Sixteen year old Noah runs the Tumblr blog Meet Cute Diary as a beacon of hope for Trans teens that they have the possibility of getting their own meet cutes. The blog is framed as submission based, but really it’s Noah who’s been making up all of the meet cutes, spending lots and lots of money to gather inspiration for his endeavors. But there’s trouble on the horizon, people are starting to question the veracity of the Diary, sending Noah scrambling. Now in Denver with his brother while his parents prepare for a move from Florida to California, Noah finds that his money source–aka his parents– have cut him off after spending $400 in less than a week on rideshares and lattes. But fate has a funny way of directing Noah where he needs to go, and he soon finds himself in his own meet cute as well as discovering that what he thought he needs isn’t actually what he truly needs.

First a few quick trigger warnings: discussion of past suicide attempts, on the page panic attack, discussion of anxiety, transphobia, homophobia, racial microaggressions, sexism, misogyny, gaslighting, manipulation, and more I’m probably forgetting. Make sure that you’re in a good place before reading this book.

Also this review is going to contain spoilers.

As a queer bisexual marginalized person, I really really really was looking forward to this book. It was presented to me as a YA, Trans, queer, neurodivergent, diverse romance featuring a fake-dating-becomes-real-dating relationship and some cute Tumblr shenanigans… and like the followers of the fictional Meet Cute Diary, I got played. This book isn’t what the blurb or the author on eir social media presented this as. It’s possible I’m not the target audience, but I felt betrayed by this book.

While it does feature trans, queer, and diverse characters, it doesn’t have any explicitly stated Neurodiverse characters and the romance is really REALLY thin on the ground – and what romance there is, isn’t actually fake-dating-becomes-real. It’s more friends-to-lovers, which while I like that trope isn’t what I was expecting from this book. So I was left feeling disappointed, cheated. I’d been lied to, and I didn’t like it. Not one bit.

Worse, I absolutely detested the main character, Noah; he is prejudiced, self-absorbed, selfish, cruel, manipulative, spendthrift, feckless, deceitful, and all around terrible. Initially, I thought that the unlikability was a choice and Noah would grow and become a better person.

Spoiler alert: he doesn’t.

He’s still the same selfish, self-absorbed, prejudiced, spendthrift, manipulative, and cruel person that he was at the start of the book.

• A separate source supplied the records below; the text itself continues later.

Lemma first_of_each_ext seen seen' l :
  (∀ s, s ∈ seen ↔ s ∈ seen') → first_of_each seen l = first_of_each seen' l.
Proof.
  revert seen seen'. induction l as [|c l IH]; intros seen seen' Hs; cbn [first_of_each]; [done|].
  rewrite (bool_decide_ext _ _ (Hs (service_of c))). rewrite (IH _ _ Hs).
  case_match; [done|]. f_equal. apply IH. intros s. rewrite !elem_of_cons. naive_solver.
Qed.

Lemma first_of_each_others s seen l : first_of_each (s :: seen) l = first_of_each seen (others s l).
Proof.
  revert seen. induction l as [|c l IH]; intros seen; [done|].
  unfold others. cbn [first_of_each]. rewrite filter_cons. fold (others s l).
  destruct (decide (service_of c = s)) as [<-|Hne].
  - rewrite bool_decide_eq_true_2 by by left. rewrite decide_False by naive_solver. apply IH.
  - rewrite decide_True by done. cbn [first_of_each].
    assert (service_of c ∈ s :: seen ↔ service_of c ∈ seen) as He by (rewrite elem_of_cons; naive_solver).
    rewrite (bool_decide_ext _ _ He). case_match; [apply IH|]. f_equal.
    rewrite <- (IH (service_of c :: seen)). apply first_of_each_ext. intros t. rewrite !elem_of_cons. naive_solver.
Qed.

Lemma first_of_each_sublist seen l : first_of_each seen l `sublist_of` l.
Proof.
  revert seen. induction l as [|c l IH]; intros seen; cbn [first_of_each]; [done|].
  case_match; [by apply sublist_cons|by apply sublist_skip].
Qed.

Lemma first_of_each_distinct seen l :
  NoDup (service_of <$> first_of_each seen l) ∧ (∀ s, s ∈ seen → s ∉ service_of <$> first_of_each seen l).
Proof.
  revert seen. induction l as [|c l IH]; intros seen; cbn [first_of_each].
  - split; [constructor|]. intros s _. apply not_elem_of_nil.
  - destruct (bool_decide_reflect (service_of c ∈ seen)) as [_|Hn]; [apply IH|].
    destruct (IH (service_of c :: seen)) as [Hd Hs]. cbn [fmap list_fmap]. split.
    + constructor; [apply Hs; by left|done].
    + intros s Hin. apply not_elem_of_cons. split; [naive_solver|]. apply Hs. by right.
Qed.

Lemma first_of_each_id l : NoDup (service_of <$> l) → first_of_each [] l = l.
Proof.
  assert (∀ seen, NoDup (service_of <$> l) → (∀ c, c ∈ l → service_of c ∉ seen) → first_of_each seen l = l) as H0.
  { induction l as [|c l IH]; intros seen Hd Hs; cbn [first_of_each]; [done|].
    cbn [fmap list_fmap] in Hd. apply NoDup_cons in Hd as [Hc Hd].
    rewrite bool_decide_eq_false_2 by (apply Hs; by left). f_equal. apply IH; [done|].
    intros c' Hin. apply not_elem_of_cons. split; [|apply Hs; by right].
    intros E. apply Hc. rewrite <- E. by apply list_elem_of_fmap_2. }
  intros Hd. apply H0; [done|]. intros c _. apply not_elem_of_nil.
Qed.

Lemma deref_run p x d : zd_heap d !! p = Some x → deref p d = (Ok x, d).
Proof. unfold deref. by intros ->. Qed.

Lemma assign_run p f x d :
  zd_heap d !! p = Some x → assign p f d = (Ok (), set_zd_heap (<[p := f x]> (zd_heap d)) d).
Proof. intros E. unfold assign. by rewrite (bind_Ok _ _ _ _ _ (deref_run _ _ _ E)). Qed.

Lemma free_run p x d :
  zd_heap d !! p = Some x → free_host p d = (Ok (), set_zd_heap (delete p (zd_heap d)) d).
Proof. intros E. unfold free_host. by rewrite (bind_Ok _ _ _ _ _ (deref_run _ _ _ E)). Qed.

Lemma streq_comm a b : streq a b = streq b a.
Proof. destruct (streq a b) eqn:E1, (streq b a) eqn:E2; try done;
  [apply streq_true in E1 as ->|apply streq_true in E2 as ->]; by rewrite streq_refl in *. Qed.

(** The inner loop takes out the later hosts of the same service. *)
Lemma dup_inner_run fuel h1 x1 front prev xp rest d :
  zd_heap d = mem_of (front ++ (prev, xp) :: rest) → NoDup (front ++ (prev, xp) :: rest).*1 →
  (h1, x1) ∈ front ++ [(prev, xp)] → length rest < fuel →
  dup_inner fuel h1 prev (first_ptr rest) d =
    (Ok (), set_zd_heap (mem_of (front ++ (prev, xp) :: others (z_service x1) rest)) d).
Proof.
  revert front prev xp rest d. induction fuel as [|fuel IH]; intros front prev xp rest d Hh Hd H1 Hf; [lia|].
  destruct rest as [|[q y] rest]; cbn [dup_inner first_ptr head fmap option_fmap option_map fst].
  { unfold ret. by destruct d; cbn in *; subst. }
  assert (prev ∉ front.*1 ∧ q ∉ (front ++ [(prev, xp)]).*1) as [Hp Hq].
  { rewrite fmap_app in Hd |- *. apply NoDup_app in Hd as (_ & Hx & Hd). cbn in *.
    apply NoDup_cons in Hd as [Hpq _]. split.
    - intros Hin. apply (Hx _ Hin). by left.
    - intros [Hin|Hin%list_elem_of_singleton]%elem_of_app; [apply (Hx _ Hin); right; by left|].
      subst. apply Hpq. by left. }
  destruct (mem_of_elem (front ++ (prev, xp) :: (q, y) :: rest) h1 x1) as [n1 E1]; [done| |].
  { rewrite elem_of_app in H1 |- *. rewrite list_elem_of_singleton in H1. rewrite elem_of_cons. naive_solver. }
  assert (mem_of (front ++ (prev, xp) :: (q, y) :: rest) !! q = Some (ZHost y (first_ptr rest))) as E2.
  { rewrite cons_middle, app_assoc. by apply mem_of_lookup. }
  rewrite <- Hh in E1, E2. rewrite (bind_Ok _ _ _ _ _ (deref_run _ _ _ E1)), (bind_Ok _ _ _ _ _ (deref_run _ _ _ E2)).
  cbn [z_data z_next]. unfold others. rewrite filter_cons. change (service_of (q, y)) with (z_service y).
  assert (zd_heap d !! prev = Some (ZHost xp (Some q))) as Ep by (rewrite Hh; by apply mem_of_lookup).
  destruct (streq (z_service x1) (z_service y)) eqn:Es.
  - apply streq_true in Es. rewrite decide_False by naive_solver.
    erewrite bind_Ok; [|rewrite (bind_Ok _ _ _ _ _ (assign_run _ _ _ _ Ep)); erewrite bind_Ok; [reflexivity|]].
    2:{ eapply free_run. cbn [zd_heap set_zd_heap]. rewrite lookup_insert_ne; [exact E2|].
        intros ->. apply Hq. rewrite fmap_app. apply elem_of_app. right. by left. }
    unfold set_next. cbn [zd_heap set_zd_heap z_data]. rewrite Hh, mem_of_unlink by done.
    erewrite bind_Ok by (apply deref_run; cbn [zd_heap set_zd_heap]; by apply mem_of_lookup). cbn [z_next].
    rewrite (IH front prev xp); [done|done| |done|cbn in Hf; lia].
    rewrite fmap_app in Hd |- *. cbn in Hd |- *. eapply sublist_NoDup; [exact Hd|].
    apply sublist_app; [done|]. apply sublist_skip. by apply sublist_cons.
  - apply streq_false in Es. rewrite decide_True by naive_solver.
    erewrite bind_Ok by reflexivity. rewrite (bind_Ok _ _ _ _ _ (deref_run _ _ _ E2)). cbn [z_next].
    rewrite cons_middle, app_assoc in Hh, Hd. rewrite (IH (front ++ [(prev, xp)]) q y rest d Hh Hd);
      [by rewrite <- app_assoc|by rewrite elem_of_app; left|cbn in Hf; lia].
Qed.

Lemma others_length s l : length (others s l) ≤ length l.
Proof. apply sublist_length, sublist_filter. Qed.

Lemma dup_outer_run fuel done rest d :
  zd_heap d = mem_of (done ++ rest) → NoDup (done ++ rest).*1 → length rest < fuel →
  dup_outer fuel (first_ptr rest) d = (Ok (), set_zd_heap (mem_of (done ++ first_of_each [] rest)) d).
Proof.
  revert done rest d. induction fuel as [|fuel IH]; intros done rest d Hh Hd Hf; [lia|].
  destruct rest as [|[p x] rest]; cbn [dup_outer first_ptr head fmap option_fmap option_map fst].
  { unfold ret. by destruct d; cbn in *; subst. }
  assert (p ∉ done.*1) as Hp.
  { rewrite fmap_app in Hd. apply NoDup_app in Hd as (_ & Hx & _). intros Hin. apply (Hx _ Hin). by left. }
  assert (zd_heap d !! p = Some (ZHost x (first_ptr rest))) as Ep by (rewrite Hh; by apply mem_of_lookup).
  rewrite (bind_Ok _ _ _ _ _ (deref_run _ _ _ Ep)). cbn [z_next length] in *.
  rewrite (bind_Ok _ _ _ _ _ (dup_inner_run (S fuel) p x done p x rest d Hh Hd
    ltac:(apply elem_of_app; right; by left) ltac:(lia))).
  erewrite bind_Ok by (apply deref_run, (mem_of_lookup done p x _ Hp)). cbn [z_next].
  cbn [first_of_each]. rewrite bool_decide_eq_false_2 by apply not_elem_of_nil.
  rewrite first_of_each_others. change (service_of (p, x)) with (z_service x).
  rewrite (IH (done ++ [(p, x)]) (others (z_service x) rest)).
  - by rewrite <- app_assoc.
  - by rewrite <- app_assoc.
  - rewrite <- app_assoc. eapply sublist_NoDup; [exact Hd|]. apply fmap_sublist, sublist_app; [done|].
    apply sublist_skip, sublist_filter.
  - pose proof (others_length (z_service x) rest). lia.
Qed.

(** Removing duplicates keeps the first host of every name. *)
Lemma remove_duplicates_run d l :
  zlisted d l →
  ∃ d', remove_duplicate_services d = (Ok (), d') ∧ zlisted d' (first_of_each [] l) ∧ 
    d' = set_zd_heap (mem_of (first_of_each [] l)) d.
Proof.
  intros [Hh Hf Hd Hb]. unfold remove_duplicate_services. rewrite Hf, (dup_outer_run _ [] l d) by
    (done || unfold list_fuel; rewrite Hh, mem_of_size by done; lia).
  eexists. split; [done|]. split; [|done]. split; cbn [zd_heap zd_hosts zd_top set_zd_heap app].
  - done.
  - rewrite Hf. destruct l as [|c l]; [done|]. cbn [first_of_each].
    by rewrite bool_decide_eq_false_2 by apply not_elem_of_nil.
  - eapply sublist_NoDup; [exact Hd|]. apply fmap_sublist, first_of_each_sublist.
  - rewrite Forall_forall in Hb |- *. intros c Hc. eapply Hb, elem_of_sublist; [exact Hc|]. apply first_of_each_sublist.
Qed.

(** The list without the first host that is meant. *)
Fixpoint drop_first (f : zdata → bool) (l : list cell) : list cell :=
  match l with
  | [] => []
  | c :: l => if f c.2 then l else c :: drop_first f l
  end.

Lemma drop_first_sublist f l : drop_first f l `sublist_of` l.
Proof.
  induction l as [|c l IH]; cbn [drop_first]; [done|]. case_match; [by apply sublist_cons|by apply sublist_skip].
Qed.

Lemma listed_sublist d l l' d' :
  zlisted d l → l' `sublist_of` l → zd_heap d' = mem_of l' → zd_hosts d' = first_ptr l' → zd_top d' = zd_top d →
  zlisted d' l'.
Proof.
  intros [Hh Hf Hd Hb] Hs H1 H2 H3. split; [done..| |].
  - eapply sublist_NoDup; [exact Hd|by apply fmap_sublist].
  - rewrite H3, Forall_forall in *. intros c Hc. by eapply Hb, elem_of_sublist.
Qed.

Lemma unlink_loop_run fuel i pr n dom front rest d :
  zd_heap d = mem_of (front ++ rest) → zd_hosts d = first_ptr (front ++ rest) → NoDup (front ++ rest).*1 →
  length rest < fuel →
  unlink_loop fuel (first_ptr rest) (fst <$> last front) i pr n dom d =
    (Ok (), set_zd_hosts (first_ptr (front ++ drop_first (same_service i pr n dom) rest))
              (set_zd_heap (mem_of (front ++ drop_first (same_service i pr n dom) rest)) d)).
Proof.
  revert front rest d. induction fuel as [|fuel IH]; intros front rest d Hh Hf Hd Hl; [lia|].
  destruct rest as [|[q y] rest]; cbn [unlink_loop first_ptr head fmap option_fmap option_map fst].
  { unfold ret. cbn [drop_first]. rewrite <- Hh, <- Hf. by destruct d. }
  assert (q ∉ front.*1) as Hq.
  { rewrite fmap_app in Hd. apply NoDup_app in Hd as (_ & Hx & _). intros Hin. apply (Hx _ Hin). by left. }
  assert (zd_heap d !! q = Some (ZHost y (first_ptr rest))) as E2 by (rewrite Hh; by apply mem_of_lookup).
  rewrite (bind_Ok _ _ _ _ _ (deref_run _ _ _ E2)). cbn [z_data z_next drop_first].
  change ((q, y).2) with y. destruct (same_service i pr n dom y).
  - destruct front as [|[p x] front _] using rev_ind; cbn [last fmap option_fmap option_map app] in *.
    + erewrite bind_Ok by reflexivity. erewrite free_run by exact E2. cbn [zd_heap set_zd_hosts].
      rewrite Hh, mem_of_unlink_head by done. by destruct d.
    + rewrite last_snoc. cbn [fmap option_fmap option_map fst]. rewrite <- app_assoc in *. cbn [app] in *.
      assert (p ∉ front.*1) as Hp.
      { rewrite fmap_app in Hd. apply NoDup_app in Hd as (_ & Hx & _). intros Hin. apply (Hx _ Hin). by left. }
      assert (zd_heap d !! p = Some (ZHost x (Some q))) as Ep by (rewrite Hh; by apply mem_of_lookup).
      rewrite (bind_Ok _ _ _ _ _ (assign_run _ _ _ _ Ep)). erewrite free_run.
      2:{ cbn [zd_heap set_zd_heap]. rewrite lookup_insert_ne; [exact E2|]. intros ->.
          apply Hq. rewrite fmap_app. apply elem_of_app. right. by left. }
      unfold set_next. cbn [zd_heap set_zd_heap z_data]. rewrite Hh, mem_of_unlink by done.
      assert (first_ptr (front ++ (p, x) :: rest) = zd_hosts d) as -> by (rewrite Hf; apply first_ptr_app).
      by destruct d.
  - rewrite cons_middle, app_assoc in Hh, Hf, Hd.
    replace (Some q) with (fst <$> last (front ++ [(q, y)])) by by rewrite last_snoc.
    rewrite (IH _ _ _ Hh Hf Hd) by (cbn in Hl; lia). by rewrite <- !app_assoc.
Qed.

Lemma remove_service_run i pr n dom d l :
  zlisted d l →
  ∃ d', remove_service i pr n dom d = (Ok (), d') ∧ zlisted d' (drop_first (same_service i pr n dom) l) ∧
    zd_w d' = zd_w d ∧ zd_fd d' = zd_fd d ∧ zd_n_slots d' = zd_n_slots d ∧ zd_top d' = zd_top d.
Proof.
  intros Hl. pose proof Hl as [Hh Hf Hd Hb]. unfold remove_service. rewrite Hf.
  rewrite (unlink_loop_run _ i pr n dom [] l d) by
    (done || unfold list_fuel; rewrite Hh, mem_of_size by done; lia).
  eexists. split; [done|]. split; [|done]. eapply listed_sublist; [done|apply drop_first_sublist|done..].
Qed.
(* ===== verification/Lock.v ===== *)
(** * lock.c, where.c, timefile.c, backoff.c: choosing a host

    Every slot of every host has a lock file; a client takes the first slot
    whose file it can lock.  [shared] is what all the processes of a user see:
    the files with their modification times, the advisory locks with the
    process that holds them, and the clock.  [proc] is one process. *)

From S2P Require Import Prelude CLib Util World Rpc Bulk Results Hosts.

Record shared := Shared {
  sh_files : gmap cstr Z;
  sh_locks : gmap cstr nat;
  sh_now : Z
}.

Record proc := Proc {
  p_pid : nat;
  p_mem : list bool;
  p_sys : list (option errno);     (** failures the kernel injects *)
  p_lock_dir : cstr + Z;           (** what [dcc_get_lock_dir] gives *)
  p_fds : gmap nat cstr;           (** open lock files *)
  p_env : gmap cstr cstr;
  p_backoff_period : Z;            (** [dcc_backoff_period] *)
  p_local_slot : Z;                (** [local_state.slot] *)
  p_remote_slot : Z;               (** [remote_state.slot] *)
  p_phase : phase;
  (** what the other processes do during each sleep *)
  p_others : list (shared → shared)
}.

Record sched := Sched { s_sh : shared; s_pr : proc }.

Definition set_p_mem (l : list bool) (p : proc) : proc :=
  Proc (p_pid p) l (p_sys p) (p_lock_dir p) (p_fds p) (p_env p) (p_backoff_period p)
    (p_local_slot p) (p_remote_slot p) (p_phase p) (p_others p).
Definition set_p_sys (l : list (option errno)) (p : proc) : proc :=
  Proc (p_pid p) (p_mem p) l (p_lock_dir p) (p_fds p) (p_env p) (p_backoff_period p)
    (p_local_slot p) (p_remote_slot p) (p_phase p) (p_others p).
Definition set_p_fds (m : gmap nat cstr) (p : proc) : proc :=
  Proc (p_pid p) (p_mem p) (p_sys p) (p_lock_dir p) m (p_env p) (p_backoff_period p)
    (p_local_slot p) (p_remote_slot p) (p_phase p) (p_others p).
Definition set_p_backoff (z : Z) (p : proc) : proc :=
  Proc (p_pid p) (p_mem p) (p_sys p) (p_lock_dir p) (p_fds p) (p_env p) z
    (p_local_slot p) (p_remote_slot p) (p_phase p) (p_others p).
Definition set_p_slot (local : bool) (z : Z) (p : proc) : proc :=
  Proc (p_pid p) (p_mem p) (p_sys p) (p_lock_dir p) (p_fds p) (p_env p) (p_backoff_period p)
    (if local then z else p_local_slot p) (if local then p_remote_slot p else z) (p_phase p) (p_others p).
Definition set_p_phase (ph : phase) (p : proc) : proc :=
  Proc (p_pid p) (p_mem p) (p_sys p) (p_lock_dir p) (p_fds p) (p_env p) (p_backoff_period p)
    (p_local_slot p) (p_remote_slot p) ph (p_others p).
Definition set_p_others (l : list (shared → shared)) (p : proc) : proc :=
  Proc (p_pid p) (p_mem p) (p_sys p) (p_lock_dir p) (p_fds p) (p_env p) (p_backoff_period p)
    (p_local_slot p) (p_remote_slot p) (p_phase p) l.

Definition set_sh_files (m : gmap cstr Z) (s : shared) : shared := Shared m (sh_locks s) (sh_now s).
Definition set_sh_locks (m : gmap cstr nat) (s : shared) : shared := Shared (sh_files s) m (sh_now s).

Definition mod_pr (f : proc → proc) : M sched unit := modify (λ s, Sched (s_sh s) (f (s_pr s))).
Definition mod_sh (f : shared → shared) : M sched unit := modify (λ s, Sched (f (s_sh s)) (s_pr s)).

#[export, refine] Instance sched_mem_state : MemState sched := {|
  get_mem := λ s, p_mem (s_pr s);
  set_mem := λ l s, Sched (s_sh s) (set_p_mem l (s_pr s))
|}.
Proof. all: by try intros [? []]. Defined.

(** ** System calls *)

(** The failure the kernel injects into the next call. *)
Definition sys_fault : M sched (option errno) := λ s,
  match p_sys (s_pr s) with
  | [] => (Ok None, s)
  | e :: l => (Ok e, Sched (s_sh s) (set_p_sys l (s_pr s)))
  end.

(** [open(fname, O_WRONLY|O_CREAT, 0666)] *)
Definition open_creat (fname : cstr) : M sched (nat + errno) :=
  let! e := sys_fault in
  match e with
  | Some e => ret (inr e)
  | None =>
      do! mod_sh (λ h, match sh_files h !! fname with
                       | Some _ => h
                       | None => set_sh_files (<[fname := sh_now h]> (sh_files h)) h
                       end);
      let! fds := gets (λ s, p_fds (s_pr s)) in
      do! mod_pr (λ p, set_p_fds (<[new_fd fds := fname]> fds) p);
      ret (inl (new_fd fds))
  end.

(** Release the lock of the process on [f], if it holds it. *)
Definition release (f : cstr) (pid : nat) (h : shared) : shared :=
  if decide (sh_locks h !! f = Some pid) then set_sh_locks (delete f (sh_locks h)) h else h.

(** [close]: a process loses its record locks on a file when it closes any
    descriptor of it. *)
Definition close_lock (fd : nat) : M sched (unit + errno) :=
  let! f := gets (λ s, p_fds (s_pr s) !! fd) in
  let! pid := gets (λ s, p_pid (s_pr s)) in
  let! e := sys_fault in
  match e, f with
  | Some e, _ => ret (inr e)
  | _, None => ret (inr EOTHER)
  | None, Some f =>
      do! mod_sh (release f pid);
      do! mod_pr (λ p, set_p_fds (delete fd (p_fds p)) p);
      ret (inl ())
  end.

(** [fcntl(fd, F_SETLK, F_WRLCK)]: the non-blocking lock.  Locks belong to the
    process: asking again for one's own lock succeeds. *)
Definition sys_lock (fd : option nat) : M sched (unit + errno) :=
  let! fds := gets (λ s, p_fds (s_pr s)) in
  let! pid := gets (λ s, p_pid (s_pr s)) in
  let! e := sys_fault in
  match e, fd ≫= λ n, fds !! n with
  | Some e, _ => ret (inr e)
  | None, None => ret (inr EOTHER)
  | None, Some f =>
      let! locks := gets (λ s, sh_locks (s_sh s)) in
      match locks !! f with
      | Some q => if decide (q = pid) then ret (inl ()) else ret (inr EAGAIN)
      | None => do! mod_sh (λ h, set_sh_locks (<[f := pid]> locks) h); ret (inl ())
      end
  end.

(** ** lock.c *)

(** [%d] *)
Definition print_d (z : Z) : cstr := if (z <? 0)%Z then "-"%char :: dec (- z) else dec z.

(** The names are formed from the pieces in the code's order. *)
Definition lock_name (lockdir lockname : cstr) (host : dcc_hostdef) (iter : Z) : option cstr :=
  match mode host with
  | Some DCC_MODE_LOCAL =>
      Some (lockdir ++ "/"%cs ++ lockname ++ "_localhost_"%cs ++ print_d iter)
  | Some DCC_MODE_TCP =>
      Some (lockdir ++ "/"%cs ++ lockname ++ "_tcp_"%cs ++ default [] (hostname host) ++
            "_"%cs ++ print_d (port host) ++ "_"%cs ++ print_d iter)
  | Some DCC_MODE_SSH =>
      Some (lockdir ++ "/"%cs ++ lockname ++ "_ssh_"%cs ++ default [] (hostname host) ++
            "_"%cs ++ print_d iter)
  | None => None
  end.

Definition dcc_make_lock_filename (lockname : cstr) (host : dcc_hostdef) (iter : Z) : M sched cstr :=
  let! d := gets (λ s, p_lock_dir (s_pr s)) in
  match d with
  | inr e => fail e
  | inl lockdir =>
      match lock_name lockdir lockname host iter with
      | None => fail EXIT_PROTOCOL_ERROR
      | Some f => do! malloc_or EXIT_OUT_OF_MEMORY; ret f
      end
  end.

Definition dcc_unlock (lock_fd : nat) : M sched unit :=
  let! f := gets (λ s, p_fds (s_pr s) !! lock_fd) in
  let! pid := gets (λ s, p_pid (s_pr s)) in
  let! e := sys_fault in
  match e, f with
  | Some _, _ | _, None => let! _ := close_lock lock_fd in fail EXIT_IO_ERROR
  | None, Some f =>
      do! mod_sh (release f pid);
      let! r := close_lock lock_fd in
      match r with
      | inr _ => fail EXIT_IO_ERROR
      | inl _ => ret ()
      end
  end.

(** [None] is the descriptor -1, which the code lets pass when errno is
    EEXIST. *)
Definition dcc_open_lockfile (fname : cstr) : M sched (option nat) :=
  let! r := open_creat fname in
  match r with
  | inl fd => ret (Some fd)
  | inr EEXIST => ret None
  | inr _ => fail EXIT_IO_ERROR
  end.

(** With [block] = 0, the only value the sources pass. *)
Definition dcc_lock_host (lockname : cstr) (host : dcc_hostdef) (slot : Z) : M sched nat :=
  if negb (is_up host) then fail EXIT_BUSY
  else
    let! fname := dcc_make_lock_filename lockname host slot in
    let! lock_fd := dcc_open_lockfile fname in
    let! r := sys_lock lock_fd in
    match r, lock_fd with
    | inl _, Some fd => ret fd
    | inl _, None => ub
    | inr e, _ =>
        let! _ := match lock_fd with Some fd => close_lock fd | None => ret (inr EOTHER) end in
        match e with
        | EAGAIN | EACCES => fail EXIT_BUSY
        | _ => fail EXIT_IO_ERROR
        end
    end.

(** The two static hosts; the slot counts come from the host list. *)
Definition dcc_hostdef_local (slots : Z) : dcc_hostdef :=
  HostDef (Some DCC_MODE_LOCAL) None (Some "localhost"%cs) 0 None true slots "localhost"%cs
    1 DCC_COMPRESS_NONE DCC_CPP_ON_CLIENT false.

(** ** where.c *)

(** state.c: note the slot in the local or the remote record. *)
Definition dcc_note_state_slot (slot : Z) (local : bool) : M sched unit :=
  mod_pr (set_p_slot local slot).

(** The inner loop: [None] when no host has this slot free. *)
Fixpoint lock_hosts (i_cpu : Z) (hostlist : list dcc_hostdef) : M sched (option (dcc_hostdef * nat)) :=
  match hostlist with
  | [] => ret None
  | h :: hostlist =>
      if (i_cpu >=? n_slots h)%Z then lock_hosts i_cpu hostlist
      else
        let! r := attempt (dcc_lock_host "cpu"%cs h i_cpu) in
        match r with
        | inl fd =>
            do! dcc_note_state_slot i_cpu (streq (default [] (hostname h)) "localhost"%cs);
            ret (Some (h, fd))
        | inr e =>
            if (e =? EXIT_BUSY)%Z then lock_hosts i_cpu hostlist else fail e
        end
  end.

If Noah existed in real life, he’d be pretty much right out of the domestic abuser’s handbook. He isolates the people he cares about and is abusive toward them any time he perceives that they might have interests outside of Noah and Noah’s needs. Everything magically went Noah’s way or Noah’s prejudices were somehow proven right. It’s as if the story fairy waved a magic wand and solved all of Noah’s problems with the flick of a pen. Even late in the book, Noah is still self-centered and selfish – hurling abuse and invectives at his friends and romantic interest. But then he never tries to improve, he just gives a half-hearted self-serving apology but never changes his behavior.

So let’s dive down, shall we?

First, let’s look at the good in Meet Cute Diary:

  • The trans rep

  • The genderqueer rep

  • The queer sexuality rep

  • The fact that queer people tend to have queer friends

  • Did I mention the trans rep?

  • The writing style is very engaging

  • Good depiction of anxiety

  • Devin is the best and I want to wrap em in bubble wrap to shield em from the world

  • Becca is a good friend

  • Brian is a good brother

  • Noah and Devin’s parents are super supportive

  • Oh, and the Trans rep.

Now let’s look at the bad in Meet Cute Diary:

  • Unlikable Lead - selfish, self-absorbed, cruel, manipulative, deceitful, and unrepentant.

  • Abusive Lead

  • Prejudiced lead

  • Rampant sexism & misogyny

  • Rampant Prejudice

  • Bait-and-Switch plot

  • Forgotten threads all over the place

  • Dropped thread regarding the Troll story line

  • Dropped thread regarding the plagiarism story line

  • Dropped thread regarding Drew and the whole Fake relationship (there is literally no fall out from this. None, and there would be.)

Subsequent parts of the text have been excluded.